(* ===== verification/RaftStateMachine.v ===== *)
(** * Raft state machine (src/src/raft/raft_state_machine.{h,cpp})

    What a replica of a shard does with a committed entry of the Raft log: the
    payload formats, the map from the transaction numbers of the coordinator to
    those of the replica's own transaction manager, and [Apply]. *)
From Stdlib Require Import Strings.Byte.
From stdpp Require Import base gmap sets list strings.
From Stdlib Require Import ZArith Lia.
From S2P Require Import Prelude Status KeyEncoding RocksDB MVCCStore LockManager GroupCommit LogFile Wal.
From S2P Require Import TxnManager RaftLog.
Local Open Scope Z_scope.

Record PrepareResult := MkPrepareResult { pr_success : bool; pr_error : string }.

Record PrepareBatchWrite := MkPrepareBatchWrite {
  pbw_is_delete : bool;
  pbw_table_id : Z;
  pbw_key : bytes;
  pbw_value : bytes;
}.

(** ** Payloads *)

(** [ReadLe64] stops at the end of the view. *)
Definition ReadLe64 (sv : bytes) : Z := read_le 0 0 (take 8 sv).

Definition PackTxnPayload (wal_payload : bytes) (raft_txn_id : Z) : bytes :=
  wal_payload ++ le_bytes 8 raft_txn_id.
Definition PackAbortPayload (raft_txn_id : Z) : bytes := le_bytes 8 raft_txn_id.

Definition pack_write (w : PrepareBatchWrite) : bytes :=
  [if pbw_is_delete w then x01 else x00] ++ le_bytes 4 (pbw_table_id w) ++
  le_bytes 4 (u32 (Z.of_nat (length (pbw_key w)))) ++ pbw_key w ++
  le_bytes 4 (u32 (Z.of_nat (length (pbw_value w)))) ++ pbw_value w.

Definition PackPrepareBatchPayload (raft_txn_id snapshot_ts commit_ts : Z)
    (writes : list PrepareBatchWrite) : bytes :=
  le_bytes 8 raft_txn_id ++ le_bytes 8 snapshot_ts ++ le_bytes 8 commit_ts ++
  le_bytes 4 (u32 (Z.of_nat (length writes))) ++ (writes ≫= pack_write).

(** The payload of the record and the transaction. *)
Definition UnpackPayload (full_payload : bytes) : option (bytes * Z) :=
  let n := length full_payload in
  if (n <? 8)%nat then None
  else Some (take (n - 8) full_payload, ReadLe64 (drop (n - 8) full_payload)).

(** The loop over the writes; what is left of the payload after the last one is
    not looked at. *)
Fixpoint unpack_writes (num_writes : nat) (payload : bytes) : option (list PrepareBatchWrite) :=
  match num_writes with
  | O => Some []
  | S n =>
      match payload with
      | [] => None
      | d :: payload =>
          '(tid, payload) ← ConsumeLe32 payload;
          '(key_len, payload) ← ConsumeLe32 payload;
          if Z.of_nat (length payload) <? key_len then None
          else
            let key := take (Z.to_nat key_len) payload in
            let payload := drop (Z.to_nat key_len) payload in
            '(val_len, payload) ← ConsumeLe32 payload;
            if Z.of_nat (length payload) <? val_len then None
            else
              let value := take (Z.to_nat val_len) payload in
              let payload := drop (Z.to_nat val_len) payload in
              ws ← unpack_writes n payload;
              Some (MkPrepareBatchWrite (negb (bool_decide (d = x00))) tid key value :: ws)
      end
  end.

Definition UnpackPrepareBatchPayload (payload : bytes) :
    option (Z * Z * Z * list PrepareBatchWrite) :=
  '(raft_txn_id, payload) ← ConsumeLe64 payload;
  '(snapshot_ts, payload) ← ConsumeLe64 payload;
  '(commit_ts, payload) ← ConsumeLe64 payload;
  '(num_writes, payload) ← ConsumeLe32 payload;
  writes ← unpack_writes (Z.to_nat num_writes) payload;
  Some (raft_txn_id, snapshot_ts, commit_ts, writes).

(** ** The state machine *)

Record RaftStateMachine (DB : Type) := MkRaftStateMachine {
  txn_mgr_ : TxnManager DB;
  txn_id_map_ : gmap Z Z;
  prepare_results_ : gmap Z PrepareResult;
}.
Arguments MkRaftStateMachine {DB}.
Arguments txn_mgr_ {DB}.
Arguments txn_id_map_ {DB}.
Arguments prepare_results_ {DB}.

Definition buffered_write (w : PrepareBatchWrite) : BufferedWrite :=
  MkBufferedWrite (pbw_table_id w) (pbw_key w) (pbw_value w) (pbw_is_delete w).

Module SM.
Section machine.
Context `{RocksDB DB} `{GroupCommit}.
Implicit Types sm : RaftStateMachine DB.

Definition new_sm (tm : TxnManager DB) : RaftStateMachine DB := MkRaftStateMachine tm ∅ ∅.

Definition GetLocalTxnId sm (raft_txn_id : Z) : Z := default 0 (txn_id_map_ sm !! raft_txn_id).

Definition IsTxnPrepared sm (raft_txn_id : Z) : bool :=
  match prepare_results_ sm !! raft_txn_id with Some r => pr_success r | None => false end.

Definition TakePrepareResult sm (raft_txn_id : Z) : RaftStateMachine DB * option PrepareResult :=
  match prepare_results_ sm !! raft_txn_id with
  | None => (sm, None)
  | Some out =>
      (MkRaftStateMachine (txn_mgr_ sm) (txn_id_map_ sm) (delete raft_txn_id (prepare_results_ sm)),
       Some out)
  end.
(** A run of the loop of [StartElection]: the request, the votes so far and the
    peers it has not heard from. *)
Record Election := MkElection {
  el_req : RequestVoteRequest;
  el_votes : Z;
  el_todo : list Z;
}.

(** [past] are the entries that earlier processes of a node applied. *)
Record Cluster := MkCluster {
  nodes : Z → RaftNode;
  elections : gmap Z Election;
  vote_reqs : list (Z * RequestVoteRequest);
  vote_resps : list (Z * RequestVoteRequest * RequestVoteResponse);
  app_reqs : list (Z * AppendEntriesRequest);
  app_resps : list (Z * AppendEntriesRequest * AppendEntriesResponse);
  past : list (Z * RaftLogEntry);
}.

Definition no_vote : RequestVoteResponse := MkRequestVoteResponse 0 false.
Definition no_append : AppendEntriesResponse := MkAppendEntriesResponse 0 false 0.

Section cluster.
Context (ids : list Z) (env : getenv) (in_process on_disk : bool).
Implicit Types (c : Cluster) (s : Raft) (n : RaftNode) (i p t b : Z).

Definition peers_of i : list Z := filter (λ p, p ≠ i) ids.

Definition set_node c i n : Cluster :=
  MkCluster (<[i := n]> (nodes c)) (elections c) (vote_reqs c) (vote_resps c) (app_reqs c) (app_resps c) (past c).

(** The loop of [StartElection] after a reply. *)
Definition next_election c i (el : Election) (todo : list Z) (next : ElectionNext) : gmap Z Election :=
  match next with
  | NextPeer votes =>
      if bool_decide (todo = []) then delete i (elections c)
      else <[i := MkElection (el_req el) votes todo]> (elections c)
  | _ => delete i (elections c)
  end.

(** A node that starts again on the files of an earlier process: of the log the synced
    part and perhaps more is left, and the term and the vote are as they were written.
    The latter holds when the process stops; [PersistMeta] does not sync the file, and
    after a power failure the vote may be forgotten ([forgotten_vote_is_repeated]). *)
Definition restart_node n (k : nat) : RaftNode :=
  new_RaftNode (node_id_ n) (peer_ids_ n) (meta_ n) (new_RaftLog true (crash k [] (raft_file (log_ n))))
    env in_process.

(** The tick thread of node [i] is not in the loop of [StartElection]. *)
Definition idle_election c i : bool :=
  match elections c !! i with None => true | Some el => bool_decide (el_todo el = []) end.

********************

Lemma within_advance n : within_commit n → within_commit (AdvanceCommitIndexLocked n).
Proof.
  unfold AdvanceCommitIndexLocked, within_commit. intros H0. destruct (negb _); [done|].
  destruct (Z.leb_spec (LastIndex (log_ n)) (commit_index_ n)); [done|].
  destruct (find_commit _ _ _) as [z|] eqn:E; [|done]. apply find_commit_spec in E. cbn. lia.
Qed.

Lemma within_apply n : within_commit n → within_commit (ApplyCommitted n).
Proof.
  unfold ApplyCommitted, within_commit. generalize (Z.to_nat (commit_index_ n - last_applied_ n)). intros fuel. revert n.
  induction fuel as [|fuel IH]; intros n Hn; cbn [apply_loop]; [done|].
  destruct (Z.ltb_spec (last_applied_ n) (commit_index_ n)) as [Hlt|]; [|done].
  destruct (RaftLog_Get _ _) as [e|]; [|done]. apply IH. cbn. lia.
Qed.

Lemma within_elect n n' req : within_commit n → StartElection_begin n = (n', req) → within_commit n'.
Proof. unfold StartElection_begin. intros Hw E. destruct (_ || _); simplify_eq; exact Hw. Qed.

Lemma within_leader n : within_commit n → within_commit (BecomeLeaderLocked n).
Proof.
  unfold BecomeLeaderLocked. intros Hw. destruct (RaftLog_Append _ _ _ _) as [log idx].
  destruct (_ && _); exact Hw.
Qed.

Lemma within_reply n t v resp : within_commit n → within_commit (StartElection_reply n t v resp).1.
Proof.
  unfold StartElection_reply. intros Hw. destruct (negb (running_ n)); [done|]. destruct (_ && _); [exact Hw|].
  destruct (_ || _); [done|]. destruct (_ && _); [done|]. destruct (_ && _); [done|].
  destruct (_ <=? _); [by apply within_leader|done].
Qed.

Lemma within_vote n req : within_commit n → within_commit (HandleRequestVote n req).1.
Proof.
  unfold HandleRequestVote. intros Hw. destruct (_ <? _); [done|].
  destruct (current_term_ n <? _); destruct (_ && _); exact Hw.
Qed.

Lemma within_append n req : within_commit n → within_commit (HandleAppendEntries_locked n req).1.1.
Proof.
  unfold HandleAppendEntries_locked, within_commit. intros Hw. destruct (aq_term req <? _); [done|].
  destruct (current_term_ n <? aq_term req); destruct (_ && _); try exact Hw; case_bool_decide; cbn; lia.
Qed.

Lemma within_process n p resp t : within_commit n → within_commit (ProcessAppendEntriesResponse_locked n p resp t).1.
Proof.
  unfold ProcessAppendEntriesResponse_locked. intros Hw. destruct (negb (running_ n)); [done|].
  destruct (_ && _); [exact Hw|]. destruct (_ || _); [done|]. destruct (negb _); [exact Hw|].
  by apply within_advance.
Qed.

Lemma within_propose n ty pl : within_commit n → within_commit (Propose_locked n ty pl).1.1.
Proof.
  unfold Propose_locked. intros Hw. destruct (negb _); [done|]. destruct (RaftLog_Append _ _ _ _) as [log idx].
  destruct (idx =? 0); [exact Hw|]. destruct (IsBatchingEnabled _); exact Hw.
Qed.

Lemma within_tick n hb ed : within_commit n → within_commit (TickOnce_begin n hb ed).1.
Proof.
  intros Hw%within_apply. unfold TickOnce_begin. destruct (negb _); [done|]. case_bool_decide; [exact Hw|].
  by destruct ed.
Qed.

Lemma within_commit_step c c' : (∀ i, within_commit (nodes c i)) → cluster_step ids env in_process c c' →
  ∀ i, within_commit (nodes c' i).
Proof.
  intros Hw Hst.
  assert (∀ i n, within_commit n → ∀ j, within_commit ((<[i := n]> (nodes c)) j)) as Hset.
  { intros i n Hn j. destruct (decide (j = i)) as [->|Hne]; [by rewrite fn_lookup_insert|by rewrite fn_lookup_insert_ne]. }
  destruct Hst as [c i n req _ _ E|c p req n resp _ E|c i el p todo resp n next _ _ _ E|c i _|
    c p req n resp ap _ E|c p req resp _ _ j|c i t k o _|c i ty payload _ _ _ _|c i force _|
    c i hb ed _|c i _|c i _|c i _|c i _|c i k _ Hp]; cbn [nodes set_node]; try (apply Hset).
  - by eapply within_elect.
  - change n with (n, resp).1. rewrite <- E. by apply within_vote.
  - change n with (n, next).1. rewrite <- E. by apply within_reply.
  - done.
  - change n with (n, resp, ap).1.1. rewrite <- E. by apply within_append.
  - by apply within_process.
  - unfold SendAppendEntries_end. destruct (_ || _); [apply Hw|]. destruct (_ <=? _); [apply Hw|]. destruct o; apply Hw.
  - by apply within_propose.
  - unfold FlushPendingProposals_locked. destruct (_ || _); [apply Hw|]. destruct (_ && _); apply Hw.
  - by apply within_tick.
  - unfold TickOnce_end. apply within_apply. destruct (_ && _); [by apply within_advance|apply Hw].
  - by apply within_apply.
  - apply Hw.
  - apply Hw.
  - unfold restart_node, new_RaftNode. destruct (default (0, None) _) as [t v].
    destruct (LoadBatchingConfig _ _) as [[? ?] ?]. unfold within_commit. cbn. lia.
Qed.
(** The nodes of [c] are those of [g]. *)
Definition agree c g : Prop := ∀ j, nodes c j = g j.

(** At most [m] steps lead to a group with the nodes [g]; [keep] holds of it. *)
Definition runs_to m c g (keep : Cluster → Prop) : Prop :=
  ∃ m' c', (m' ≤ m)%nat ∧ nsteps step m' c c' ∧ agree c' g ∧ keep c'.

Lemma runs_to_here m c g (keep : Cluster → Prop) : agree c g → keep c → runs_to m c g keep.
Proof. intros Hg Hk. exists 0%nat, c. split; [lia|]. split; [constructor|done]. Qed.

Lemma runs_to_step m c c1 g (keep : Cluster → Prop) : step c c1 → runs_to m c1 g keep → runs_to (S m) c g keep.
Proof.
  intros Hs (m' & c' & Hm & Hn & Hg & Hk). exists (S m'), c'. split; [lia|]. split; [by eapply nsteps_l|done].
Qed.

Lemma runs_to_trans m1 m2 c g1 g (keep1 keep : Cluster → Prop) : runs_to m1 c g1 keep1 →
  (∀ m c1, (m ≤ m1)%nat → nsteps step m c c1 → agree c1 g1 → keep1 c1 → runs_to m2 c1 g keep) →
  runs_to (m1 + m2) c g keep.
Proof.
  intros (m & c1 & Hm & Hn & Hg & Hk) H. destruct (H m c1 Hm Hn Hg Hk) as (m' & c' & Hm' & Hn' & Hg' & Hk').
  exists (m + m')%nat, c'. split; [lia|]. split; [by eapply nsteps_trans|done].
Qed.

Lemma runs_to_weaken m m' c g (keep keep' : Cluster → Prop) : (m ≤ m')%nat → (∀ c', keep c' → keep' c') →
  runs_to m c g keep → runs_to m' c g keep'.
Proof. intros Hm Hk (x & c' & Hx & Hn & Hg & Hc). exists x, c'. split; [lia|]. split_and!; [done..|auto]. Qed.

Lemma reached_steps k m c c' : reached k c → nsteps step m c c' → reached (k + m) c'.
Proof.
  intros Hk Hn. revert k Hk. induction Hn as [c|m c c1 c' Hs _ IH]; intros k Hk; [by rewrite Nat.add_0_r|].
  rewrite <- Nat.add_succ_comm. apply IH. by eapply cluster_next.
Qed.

********************

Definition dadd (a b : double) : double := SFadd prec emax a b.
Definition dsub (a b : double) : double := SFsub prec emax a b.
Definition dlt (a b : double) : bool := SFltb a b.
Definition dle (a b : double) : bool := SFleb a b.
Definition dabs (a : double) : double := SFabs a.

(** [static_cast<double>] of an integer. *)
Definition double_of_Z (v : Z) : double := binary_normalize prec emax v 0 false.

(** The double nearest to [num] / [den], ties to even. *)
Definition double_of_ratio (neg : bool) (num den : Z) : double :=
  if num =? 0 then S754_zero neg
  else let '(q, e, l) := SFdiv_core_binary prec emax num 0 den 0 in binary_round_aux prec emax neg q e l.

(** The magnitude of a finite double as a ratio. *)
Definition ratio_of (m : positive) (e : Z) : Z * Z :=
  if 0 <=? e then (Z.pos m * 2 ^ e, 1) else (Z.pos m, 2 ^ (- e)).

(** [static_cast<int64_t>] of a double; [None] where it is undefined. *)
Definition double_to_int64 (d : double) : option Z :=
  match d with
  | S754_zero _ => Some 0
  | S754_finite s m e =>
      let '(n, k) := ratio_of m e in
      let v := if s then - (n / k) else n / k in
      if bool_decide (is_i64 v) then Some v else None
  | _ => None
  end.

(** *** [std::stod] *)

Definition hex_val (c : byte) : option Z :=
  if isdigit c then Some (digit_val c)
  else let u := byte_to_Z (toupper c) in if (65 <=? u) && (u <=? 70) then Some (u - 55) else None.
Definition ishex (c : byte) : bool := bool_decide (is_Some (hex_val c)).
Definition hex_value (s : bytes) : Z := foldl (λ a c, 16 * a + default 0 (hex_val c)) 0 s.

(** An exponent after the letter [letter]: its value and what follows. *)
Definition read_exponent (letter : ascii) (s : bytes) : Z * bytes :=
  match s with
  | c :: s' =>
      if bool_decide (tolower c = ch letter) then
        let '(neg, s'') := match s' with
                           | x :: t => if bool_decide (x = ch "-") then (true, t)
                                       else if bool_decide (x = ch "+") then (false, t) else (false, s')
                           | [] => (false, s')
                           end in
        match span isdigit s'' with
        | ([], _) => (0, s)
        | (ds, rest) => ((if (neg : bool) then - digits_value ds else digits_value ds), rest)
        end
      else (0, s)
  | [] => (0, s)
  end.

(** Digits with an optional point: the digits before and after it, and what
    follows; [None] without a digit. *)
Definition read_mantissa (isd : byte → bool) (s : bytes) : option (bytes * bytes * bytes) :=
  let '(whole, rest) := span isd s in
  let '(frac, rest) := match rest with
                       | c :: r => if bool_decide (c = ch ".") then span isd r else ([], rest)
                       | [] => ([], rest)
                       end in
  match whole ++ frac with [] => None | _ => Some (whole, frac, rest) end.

********************

#### [EXERCISE DETAILS]
Look above for the line holding "Definition idle_election c". Print it and every line after it, exactly, through the line holding "match elections c".

#### [SOLUTION BELOW]
Definition idle_election c i : bool :=
  match elections c !! i with None => true | Some el => bool_decide (el_todo el = []) end.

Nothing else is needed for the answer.